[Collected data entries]
========================================
(* ===== verification/Config.v ===== *)
(** Model of the configuration side of lib/BdbStoreProvider.cpp: creating,
    destroying and recovering queues, exchanges, general items and bindings, with
    lib/BindingDbt.cpp and the directory and journal of a queue.

    A broker object is what the store sees of it: its persistence id, its name and
    its encoding. The databases are those of [Bdb]; [io] gives what the environment
    answers to the transaction calls. The texts of the exceptions are given without
    the source position that the macro adds; [db_what] is the text of a database
    exception. *)
From S2P Require Import Prelude Format Jerrno IdSequence Bdb TxnCtxt Framing Journal Posix Jdir PidTracker.
From S2P Require Import LogFormat LogExtract AsyncLog Provider.
From Stdlib Require Import ZArith Lia.

Record Persistable := mkPersistable { p_id : Z; p_name : string; p_bytes : list byte }.
Definition setPersistenceId (id : Z) (p : Persistable) : Persistable := mkPersistable id (p_name p) (p_bytes p).

Section config.
Context `{HostEndian, Framing}.
Context {BT : BTree bt_compare} {KT : BTree key_compare} {DT : DupTree key_compare}.
Variable db_what : Z -> string.
Variable strerror : errno -> string.

Abbreviation EntDb := (@Db key_compare KT).

Implicit Types (p : Persistable) (e : DbEnv) (io : db_answers).

(** ** Objects of one kind *)

(** [BufferValue(p)]: the encoding of the object. *)
Definition BufferValue p : list byte := p_bytes p.

(** [create(db,seq,p)]: the object with its new id, or [None] when the id is in
    use. The id is drawn even when the call fails. *)
Definition create_obj io (db : EntDb) (seq : IdSequence.t) p e :
    result (option Persistable) * EntDb * IdSequence.t * DbEnv :=
  let '(id, seq) := IdSequence.next seq in
  let '(r, e) := TxnCtxt.with_txn (io_begin io) (io_commit io) true (db_put db id (BufferValue p)) e in
  match r with
  | Throw x => (Throw x, db, seq, e)
  | Ret (st, db') =>
      (Ret (if bool_decide (st = DB_KEYEXIST) then None else Some (setPersistenceId id p)), db', seq, e)
  end.

(** [destroy(db,p)]: the status is not looked at. *)
Definition destroy_obj (db : EntDb) p : result EntDb :=
  let! sd := db_del db (p_id p) in Ret sd.2.

(** The loop of [recoverConfigs], [recoverExchanges] and [recoverQueues] over the
    cursor, for objects that are all recovered: the largest id, from 1. *)
Definition max_id (rows : list (Z * list byte)) : Z := foldl (fun m kv => Z.max kv.1 m) 1 rows.

(** [recoverConfigs]: the objects with their ids. *)
Definition recoverConfigs (db : EntDb) (seq : IdSequence.t) : list (Z * list byte) * IdSequence.t :=
  (db_scan db, IdSequence.reset (u64 (max_id (db_scan db) + 1)) seq).

(** [recoverExchanges]: the broker may decline an exchange, which then is not in the
    map; its id counts all the same. *)
Definition recoverExchanges (accepts : list byte -> bool) (db : EntDb) (seq : IdSequence.t) :
    gmap Z (list byte) * IdSequence.t :=
  (foldl (fun m kv => if accepts kv.2 then <[kv.1 := kv.2]> m else m) ∅ (db_scan db),
   IdSequence.reset (u64 (max_id (db_scan db) + 1)) seq).

(** ** Bindings *)

(** [BindingDbt]: queue id, queue name, key and arguments. *)
Definition binding_size (q : Persistable) (k : string) (a : FieldTable) : Z :=
  u32 (8 + Z.of_nat (String.length (p_name q)) + 1 + Z.of_nat (String.length k) + 1 +
       Z.of_nat (length (put_table a))).
Definition BindingDbt (q : Persistable) (k : string) (a : FieldTable) : list byte :=
  take (Z.to_nat (binding_size q k a))
    (put_longlong (p_id q) ++ put_shortstr (p_name q) ++ put_shortstr k ++ put_table a).

(** [put(db,txn,key,value)] *)
Definition put (db : DupDb) (key : Z) (value : list byte) : result DupDb :=
  match dup_put db key value with
  | Ret (DB_KEYEXIST, _) => Throw (StoreException "duplicate data")
  | Ret (_, db') => Ret db'
  | Throw (DbException n) => Throw (StoreException (db_what n))
  | Throw x => Throw x
  end.

(** [bind(e,q,k,a)] *)
Definition bind io (ex q : Persistable) (k : string) (a : FieldTable) (db : DupDb) e : result DupDb * DbEnv :=
  TxnCtxt.with_txn (io_begin io) (io_commit io) true (put db (p_id ex) (BindingDbt q k a)) e.

(** The fields of a stored binding. *)
Definition binding_queue (v : list byte) : Z := get_longlong v.
Definition binding_names (v : list byte) : string * string * FieldTable :=
  let '(name, rest) := get_shortstr (drop 8 v) in
  let '(key, rest) := get_shortstr rest in
  (name, key, get_table rest).
Definition short (v : list byte) : bool := (length v <? 8)%nat.

(** A cursor loop that deletes the pairs that [del] selects. *)
Fixpoint delete_loop (del : Z -> list byte -> bool) (rows : list (Z * list byte)) (db : DupDb) : result DupDb :=
  match rows with
  | [] => Ret db
  | (k, v) :: rest =>
      if short v then Throw (StoreException "Not enough data for binding")
      else if del k v then let! db' := dup_cdel db k v in delete_loop del rest db'
      else delete_loop del rest db
  end.

(** [catch (const std::exception& e) THROW_STORE_EXCEPTION_2(msg, e.what())]. *)
Definition exn_what (x : exn) : option string :=
  match x with
  | DbException n => Some (db_what n)
  | StoreException t => Some t
  | JException j => Some (jexception.what j)
  | Undefined _ => None
  end.
Definition catch_std {A} (msg : string) (r : result A) : result A :=
  match r with
  | Throw x => match exn_what x with
               | Some t => Throw (StoreException (msg +:+ ": " +:+ t))
               | None => Throw x
               end
  | r => r
  end.

(** A transaction that begins before the [try]. *)
Definition delete_txn io (body : result DupDb) e : result DupDb * DbEnv :=
  let '(r, e) := TxnCtxt.with_txn (io_begin io) (io_commit io) true body e in
  (match io_begin io with
   | BeginOk => catch_std "Error deleting bindings" r
   | _ => r
   end, e).

(** [deleteBindingsForQueue(queue)] *)
Definition deleteBindingsForQueue io (q : Persistable) (db : DupDb) e : result DupDb * DbEnv :=
  delete_txn io (delete_loop (fun _ v => p_id q =? binding_queue v) (dup_scan db) db) e.

(** [deleteBinding(exchange,queue,bkey)], which is [unbind]. *)
Definition deleteBinding io (ex q : Persistable) (bkey : string) (db : DupDb) e : result DupDb * DbEnv :=
  delete_txn io
    (delete_loop (fun _ v => (p_id q =? binding_queue v) && bool_decide (bkey = (binding_names v).1.2))
       (map (fun v => (p_id ex, v)) (dup_dups db (p_id ex))) db) e.

(** [create(exchange)] and [create(general)]: an object that has an id is refused,
    and a database error is given the text of the call. *)
Definition create_named (already exists_ failed : string) io (db : EntDb) (seq : IdSequence.t) p e :
    result Persistable * EntDb * IdSequence.t * DbEnv :=
  if negb (p_id p =? 0) then (Throw (StoreException already), db, seq, e)
  else
    let '(r, db, seq, e) := create_obj io db seq p e in
    (match r with
     | Throw (DbException n) => Throw (StoreException (failed +:+ ": " +:+ db_what n))
     | Throw x => Throw x
     | Ret None => Throw (StoreException exists_)
     | Ret (Some p) => Ret p
     end, db, seq, e).

Definition create_exchange io (db : EntDb) (seq : IdSequence.t) (ex : Persistable) e :
    result Persistable * EntDb * IdSequence.t * DbEnv :=
  create_named ("Exchange already created: " +:+ p_name ex) ("Exchange already exists: " +:+ p_name ex)
    ("Error creating exchange named " +:+ p_name ex) io db seq ex e.

Definition create_config io (db : EntDb) (seq : IdSequence.t) p e :
    result Persistable * EntDb * IdSequence.t * DbEnv :=
  create_named "General configuration item already created" "General configuration already exists"
    "Error creating general configuration" io db seq p e.

(** [destroy(general)] *)
Definition destroy_config (db : EntDb) p : result EntDb := destroy_obj db p.

(** [destroy(exchange)]: the exchange, then its bindings. *)
Definition destroy_exchange (ex : Persistable) (edb : EntDb) (db : DupDb) : result (EntDb * DupDb) :=
  let! edb' := destroy_obj edb ex in
  let! sd := dup_del db (p_id ex) in
  Ret (edb', sd.2).

(** [recoverBindings]: what is bound, in order, and the database without the stale
    bindings. *)
Record bound := mkBound { b_exchange : Z; b_queue : string; b_key : string; b_args : FieldTable }.
Fixpoint recover_loop (exchangeMap queueMap : gset Z) (rows : list (Z * list byte)) (acc : list bound) (db : DupDb) :
    result (list bound) * DupDb :=
  match rows with
  | [] => (Ret acc, db)
  | (k, v) :: rest =>
      if short v then (Throw (StoreException "Not enough data for binding"), db)
      else
        let '(name, key, args) := binding_names v in
        if bool_decide (k ∈ exchangeMap) && bool_decide (binding_queue v ∈ queueMap)
        then recover_loop exchangeMap queueMap rest (acc ++ [mkBound k name key args]) db
        else match dup_cdel db k v with
             | Throw x => (Throw x, db)
             | Ret db' => recover_loop exchangeMap queueMap rest acc db'
             end
  end.
Definition recoverBindings (exchangeMap queueMap : gset Z) (db : DupDb) : result (list bound) * DupDb :=
  recover_loop exchangeMap queueMap (dup_scan db) [] db.

(** ** Queues *)

(** What creating and destroying queues touches. *)
Record QueueStore := mkQS {
  qs_db : EntDb;
  qs_seq : IdSequence.t;
  qs_bindings : DupDb;
  qs_journals : gmap Z JournalImpl;
  qs_world : JournalImpl.world;
  qs_fs : Fs
}.
Implicit Types (st : QueueStore).

Variables (storeDir : string) (num_jfiles : Z).

Definition set_env e st : QueueStore :=
  mkQS (qs_db st) (qs_seq st) (qs_bindings st) (qs_journals st)
    (JournalImpl.mkWorld e (JournalImpl.w_files (qs_world st))) (qs_fs st).
Definition set_db (db : EntDb) (seq : IdSequence.t) st : QueueStore :=
  mkQS db seq (qs_bindings st) (qs_journals st) (qs_world st) (qs_fs st).
Definition set_bindings (db : DupDb) st : QueueStore :=
  mkQS (qs_db st) (qs_seq st) db (qs_journals st) (qs_world st) (qs_fs st).
Definition set_queue_fs (fs : Fs) st : QueueStore :=
  mkQS (qs_db st) (qs_seq st) (qs_bindings st) (qs_journals st) (qs_world st) fs.
Definition set_queue_world (w : JournalImpl.world) st : QueueStore :=
  mkQS (qs_db st) (qs_seq st) (qs_bindings st) (qs_journals st) w (qs_fs st).
Definition set_journals (m : gmap Z JournalImpl) st : QueueStore :=
  mkQS (qs_db st) (qs_seq st) (qs_bindings st) m (qs_world st) (qs_fs st).

(** The journal of a queue with its id. *)
Definition journal_of (q : Persistable) : JournalImpl := queue_journal storeDir (p_name q) (p_id q) num_jfiles.

(** [create(queue)]: the queue with its id, and its journal object when it got one;
    a queue without a name is ignored. [iod] answers the creation of the record and
    [ioj] the opening of the message databases. *)
Definition create_queue (iod ioj : db_answers) (q : Persistable) st :
    result (Persistable * option JournalImpl) * QueueStore :=
  if negb (p_id q =? 0) then (Throw (StoreException ("Queue already created: " +:+ p_name q)), st)
  else if String.eqb (p_name q) "" then (Ret (q, None), st)
  else
    let '(r, db, seq, e) := create_obj iod (qs_db st) (qs_seq st) q (JournalImpl.w_env (qs_world st)) in
    let st := set_env e (set_db db seq st) in
    match r with
    | Throw (DbException _) => (Throw (StoreException ("Error creating queue named  " +:+ p_name q)), st)
    | Throw x => (Throw x, st)
    | Ret None => (Throw (StoreException ("Queue already exists: " +:+ p_name q)), st)
    | Ret (Some q) =>
        let dir := getBdbBaseDir storeDir +:+ getJrnlHashDir (p_name q) in
        match jdir.create_dir strerror dir (qs_fs st) with
        | (Throw x, fs) => (Throw x, set_queue_fs fs st)
        | (Ret _, fs) =>
            let st := set_queue_fs fs st in
            match JournalImpl.initialize ioj (journal_of q) (qs_world st) with
            | (Throw (JException x), w) =>
                (Throw (StoreException ("Queue " +:+ p_name q +:+ ": create() failed: " +:+ jexception.what x)),
                 set_queue_world w st)
            | (Throw x, w) => (Throw x, set_queue_world w st)
            | (Ret j, w) => (Ret (q, Some j), set_journals (<[p_id q := j]> (qs_journals st)) (set_queue_world w st))
            end
        end
    end.

(** [destroy(queue)], for a queue with or without a journal. *)
Definition destroy_queue (io : db_answers) (q : Persistable) (jq : option JournalImpl) st :
    result unit * QueueStore :=
  match destroy_obj (qs_db st) q with
  | Throw x => (Throw x, st)
  | Ret db =>
      let st := set_db db (qs_seq st) st in
      match deleteBindingsForQueue io q (qs_bindings st) (JournalImpl.w_env (qs_world st)) with
      | (Throw x, e) => (Throw x, set_env e st)
      | (Ret bdb, e) =>
          let st := set_bindings bdb (set_env e st) in
          match jq with
          | None => (Ret tt, st)
          | Some j =>
              let '(j, w) := JournalImpl.delete_jrnl_files j (qs_world st) in
              let st := set_queue_world w st in
              match jdir.delete_dir strerror (JournalImpl.getJournalDirPath j) false (qs_fs st) with
              | (Throw x, fs) => (Throw x, set_queue_fs fs st)
              | (Ret _, fs) => (Ret tt, set_journals (delete (p_id q) (qs_journals st)) (set_queue_fs fs st))
              end
          end
      end
  end.

(** [recoverQueues]: a queue whose name is empty ends the loop. [name_of] is the
    name that the broker reads from the encoding. *)
Fixpoint recover_queues_loop (name_of : list byte -> string) (rows : list (Z * list byte))
    (queueMap : gmap Z string) (journals : gmap Z JournalImpl) (maxQueueId : Z) :
    gmap Z string * gmap Z JournalImpl * Z :=
  match rows with
  | [] => (queueMap, journals, maxQueueId)
  | (id, v) :: rest =>
      let queueName := name_of v in
      if String.eqb queueName "" then (queueMap, journals, maxQueueId)
      else recover_queues_loop name_of rest (<[id := queueName]> queueMap)
             (<[id := queue_journal storeDir queueName id num_jfiles]> journals) (Z.max id maxQueueId)
  end.
Definition recoverQueues (name_of : list byte -> string) st : gmap Z string * QueueStore :=
  let '(queueMap, journals, m) := recover_queues_loop name_of (db_scan (qs_db st)) ∅ (qs_journals st) 1 in
  (queueMap, set_journals journals (set_db (qs_db st) (IdSequence.reset (u64 (m + 1)) (qs_seq st)) st)).

(** [flush(queue)]: nothing without a journal; the answer of the journal's flush is
    not looked at. *)
Definition flush (jq : option JournalImpl) : result unit :=
  match jq with
  | None => Ret tt
  | Some j => let _ := JournalImpl.flush j in Ret tt
  end.

End config.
========================================
- Aim of the task -
Copy exactly the lines from the top of the entries through the line with "(** [BufferValue(p)]: the" in it, please, keeping both ends and adding nothing.

- Problem solution -
(* ===== verification/Config.v ===== *)
(** Model of the configuration side of lib/BdbStoreProvider.cpp: creating,
    destroying and recovering queues, exchanges, general items and bindings, with
    lib/BindingDbt.cpp and the directory and journal of a queue.

    A broker object is what the store sees of it: its persistence id, its name and
    its encoding. The databases are those of [Bdb]; [io] gives what the environment
    answers to the transaction calls. The texts of the exceptions are given without
    the source position that the macro adds; [db_what] is the text of a database
    exception. *)
From S2P Require Import Prelude Format Jerrno IdSequence Bdb TxnCtxt Framing Journal Posix Jdir PidTracker.
From S2P Require Import LogFormat LogExtract AsyncLog Provider.
From Stdlib Require Import ZArith Lia.

Record Persistable := mkPersistable { p_id : Z; p_name : string; p_bytes : list byte }.
Definition setPersistenceId (id : Z) (p : Persistable) : Persistable := mkPersistable id (p_name p) (p_bytes p).

Section config.
Context `{HostEndian, Framing}.
Context {BT : BTree bt_compare} {KT : BTree key_compare} {DT : DupTree key_compare}.
Variable db_what : Z -> string.
Variable strerror : errno -> string.

Abbreviation EntDb := (@Db key_compare KT).

Implicit Types (p : Persistable) (e : DbEnv) (io : db_answers).

(** ** Objects of one kind *)

(** [BufferValue(p)]: the encoding of the object. *)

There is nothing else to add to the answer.